Candace Fertile, The Vancouver Sun June 2009
The English Stories is a remarkable book.
Vancouver writer Cynthia Flood has won a slew of prizes for her fiction, and her latest book, a collection of linked short stories called The English Stories, shows why the accolades are so well deserved. Flood is a thoughtful writer whose richly dense prose opens up worlds to explore.In this collection of 12 stories, she employs several narrative stances to show what happens when a Canadian couple and their daughter go to Oxford, England, for two years in the early 1950s. Gerald Ellis is an academic working on Keats and Shelley — or, as he and his editor wife, Rachel, joke, “Sheets & Kelly.”The wordplay is extended by Flood, particularly to expose the difficulties 11-year-old Amanda Ellis has with her Canadian accent and vocabulary.
Amanda is at the centre of the stories. The collection begins and ends with a third-person narrator focusing on her departure from Canada and her return.
In some of the stories, Amanda is the narrator, giving the perspective of a young girl thrust into uncomfortable circumstances.
She is sent to boarding school so her parents can travel, unencumbered, for their research. Flood does an amazing job of getting into Amanda’s head and describing what life is like at St. Mildred’s School, a no-nonsense establishment meant to prepare girls for the world, but which destroys some in the process.
Intelligence and being Canadian partially save Amanda from the grief that afflicts other students.
“As for me, my Canadian speech and ways precluded both popularity and rejection. I’d settled into the familiar route of a minor planet, not as peripheral as the weepers who didn’t have a clue and threw balls poorly, nor as the other foreigners orbiting further out — the girl from the Orkneys with an accent so peculiar she scarcely spoke, and the Irish girl suspected of Roman Catholicism.”
Amanda occasionally leaves the school to stay with her parents at The Green House, a residential hotel where some rather eccentric characters live. Flood dips into the lives of the teachers at St. Mildred’s and the inhabitants of The Green House and uses different narrative points of view.
In “The Usual Accomplishments”, for example, Flood focuses on the elderly twins Milly and Tilly Talbot and their penchant for doing puzzles from The Times.
They are quite competitive with the puzzles, and Flood shows how circumscribed their lives have been because of gender and economics.
In “A Civil Plantation”, the only male teacher at the school tells his story.
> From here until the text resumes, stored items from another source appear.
(** [os.makedirs(c1/.../cn, exist_ok=True)] when the prefixes [c1/.../ck]
    are directories for [k <= j] and do not exist for [k > j]: it
    succeeds and adds exactly the directory prefixes. *)
Lemma makedirs_creates (cs : list string) :
  Forall (fun c => clean c = true) cs -> cs <> [] ->
  forall fuel s j,
  length cs <= fuel -> j <= length cs ->
  (forall k, 1 <= k <= j -> join "/" (take k cs) ∈ fs_dirs (st_fs s)) ->
  (forall k, j < k <= length cs ->
     os_exists (st_fs s) (join "/" (take k cs)) = false) ->
  makedirs_fuel fuel (join "/" cs) true s =
    (inr tt, mk_state (mk_fsys (fs_dirs (st_fs s) ∪ list_to_set (prefixes cs))
                               (fs_files (st_fs s)))
                      (st_stdout s)).
Proof.
  induction cs as [|c cs' IH] using rev_ind;
    intros Hcl Hne fuel s j Hfuel Hj Hdir Hnex; [done|]. clear Hne.
  apply Forall_app in Hcl as [Hcl' Hc]. apply Forall_cons in Hc as [Hc _].
  rewrite length_app in Hfuel, Hj, Hnex. simpl in Hfuel, Hj, Hnex.
  set (n := length cs') in *.
  assert (Hce : String.eqb c "" = false).
  { unfold clean in Hc. apply andb_true_iff in Hc as [Hc _].
    apply andb_true_iff in Hc as [Hc _]. by apply negb_true_iff in Hc. }
  assert (Hcd : String.eqb c "." = false).
  { unfold clean in Hc. apply andb_true_iff in Hc as [_ Hc].
    by apply negb_true_iff in Hc. }
  assert (HtP : tidy (join "/" (cs' ++ [c]))) by (apply tidy_join; [by destruct cs'|
    apply Forall_app; split; [done|by constructor]]).
  assert (HdP : dirname (join "/" (cs' ++ [c])) = join "/" cs').
  { unfold dirname. by rewrite py_split_join_snoc. }
  assert (Htake : forall k, k <= n -> take k (cs' ++ [c]) = take k cs').
  { intros k Hk. by apply take_app_le. }
  assert (HtakeP : take (n + 1) (cs' ++ [c]) = (cs' ++ [c])%list).
  { apply take_ge. rewrite length_app. simpl. lia. }
  destruct fuel as [|fuel']; [lia|].
  destruct s as [[D F] O]. simpl in Hdir, Hnex.
  rewrite prefixes_snoc. simpl st_fs; simpl fs_dirs; simpl fs_files; simpl st_stdout.
  unfold makedirs_fuel at 1; fold makedirs_fuel.
  rewrite py_split_join_snoc by done.
  rewrite Hce. cbv beta iota.
  set (P := join "/" (cs' ++ [c])) in *.
  assert (HmP : P ∈ D \/ is_file (mk_fsys D F) P = false).
  { destruct (decide (j = n + 1)) as [->|Hjn].
    - left. specialize (Hdir (n + 1) ltac:(lia)). by rewrite HtakeP in Hdir.
    - right. specialize (Hnex (n + 1) ltac:(lia)). rewrite HtakeP in Hnex.
      by apply os_exists_tidy in Hnex as [_ Hf]. }
  destruct (decide (cs' = [])) as [Hnil|Hne'].
  - (* a single component: its parent is the current directory *)
    assert (Hh : join "/" cs' = "") by (by rewrite Hnil).
    erewrite bind_run; cycle 1.
    { erewrite bind_run; [|reflexivity]. cbv beta. by rewrite Hh. }
    cbv beta iota. rewrite mkdir_exist_ok_run; simpl; [| done |].
    + rewrite Hnil. simpl. do 3 f_equal. set_solver.
    + destruct HmP as [HmP|HmP]; [by left|right]. split; [done|].
      left. by rewrite HdP, Hh.
  - assert (HtH : tidy (join "/" cs')) by (by apply tidy_join).
    assert (Hn1 : 1 <= n) by (destruct cs'; simpl in *; [done|lia]).
    assert (HtakeH : take n cs' = cs') by (by apply take_ge).
    assert (HhD : forall D', join "/" cs' ∈ D' -> os_isdir (mk_fsys D' F) (join "/" cs') = true).
    { intros D' HD'. rewrite tidy_isdir by done. by apply bool_decide_eq_true. }
    rewrite (proj2 (String.eqb_neq (join "/" cs') "") (tidy_ne _ HtH)).
    destruct (decide (n <= j)) as [Hnj|Hnj].
    + (* the parent exists *)
      assert (Hpre : forall x, x ∈ prefixes cs' -> x ∈ D).
      { intros x (k & -> & Hk)%elem_of_prefixes. rewrite <- Htake by lia.
        apply Hdir. lia. }
      assert (HhIn : join "/" cs' ∈ D).
      { apply Hpre, elem_of_prefixes. exists n. rewrite HtakeH. split; [done|lia]. }
      erewrite bind_run; cycle 1.
      { erewrite bind_run; [|reflexivity]. cbv beta. cbn [st_fs]. rewrite Hce.
        unfold os_exists. rewrite (HhD D HhIn). reflexivity. }
      cbv beta iota. rewrite mkdir_exist_ok_run; simpl; [| done |].
      * do 3 f_equal. rewrite list_to_set_app_L. simpl. set_solver.
      * destruct HmP as [HmP|HmP]; [by left|right]. split; [done|].
        right. rewrite HdP. by apply HhD.
    + (* the parent is missing: the recursive call creates it *)
      assert (Hex : os_exists (mk_fsys D F) (join "/" cs') = false).
      { specialize (Hnex n ltac:(lia)). by rewrite Htake, HtakeH in Hnex by lia. }
      assert (Hrec : makedirs_fuel fuel' (join "/" cs') true
                       (mk_state (mk_fsys D F) O) =
                     (inr tt, mk_state (mk_fsys (D ∪ list_to_set (prefixes cs')) F) O)).
      { apply (IH Hcl' Hne' fuel' (mk_state (mk_fsys D F) O) j); simpl; [lia|lia| |].
        - intros k Hk. rewrite <- Htake by lia. apply Hdir. lia.
        - intros k Hk. rewrite <- Htake by lia. apply Hnex. lia. }
      erewrite bind_run; cycle 1.
      { erewrite bind_run; [|reflexivity]. cbv beta. cbn [st_fs]. rewrite Hce.
        rewrite Hex. simpl.
        erewrite bind_run; [|apply try_except_run, Hrec]. reflexivity. }
      cbv beta iota. unfold ret at 1. rewrite Hcd.
      rewrite mkdir_exist_ok_run; simpl; [| done |].
      * do 3 f_equal. rewrite list_to_set_app_L. simpl. set_solver.
      * right. split.
        -- destruct HmP as [HmP|HmP]; [|done].
           exfalso. specialize (Hnex (n + 1) ltac:(lia)). rewrite HtakeP in Hnex.
           apply os_exists_tidy in Hnex as [Hd _]; done.
        -- right. rewrite HdP. apply HhD. apply elem_of_union_r.
           apply elem_of_list_to_set, elem_of_prefixes. exists n.
           rewrite HtakeH. split; [done|lia].
Qed.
He agonizes over a grade he gives Amanda for a picture she has drawn of English settlers planted in the ground, their mouths open in Edvard Munch-like screams.
The multiple voices create a vast and profound examination of time and place. So many of the characters appear trapped in worlds not of their own making, and unhappiness infiltrates most of the lives.
Along with the unhappiness is a kind of acceptance of how things are and, as visitors, the Ellis family provides a counterpoint to the others in Oxford. The Ellises get to go home and resume their comfortable lives. But the others (with the exception of some schoolgirls) carry on valiantly, if perhaps gracelessly.
One of the guests at the hotel is Captain George Belland, who is in Oxford to study for his viva voce (an oral exam). Occasionally his wife comes to stay with him, and they are a wildly mismatched couple. Belland would love to emigrate to Canada to teach in a boys’ school, but it’s quite clear that his wife would never agree.
He pumps the Ellises for information about Canada and is delighted when Amanda shows him her “Indian box,” a handcrafted container of birchbark, sweetgrass and porcupine quills.
But Belland has his dark side, and while the adults understand what is happening between him and his wife, Amanda doesn’t. Readers see her confusion and her desire to know, but no one will explain.
The English Stories is a remarkable book. Flood’s insight and skilful prose illuminate a diversity of characters and provoke thoughtful sympathy for people caught in lives they wouldn’t have chosen, given a choice.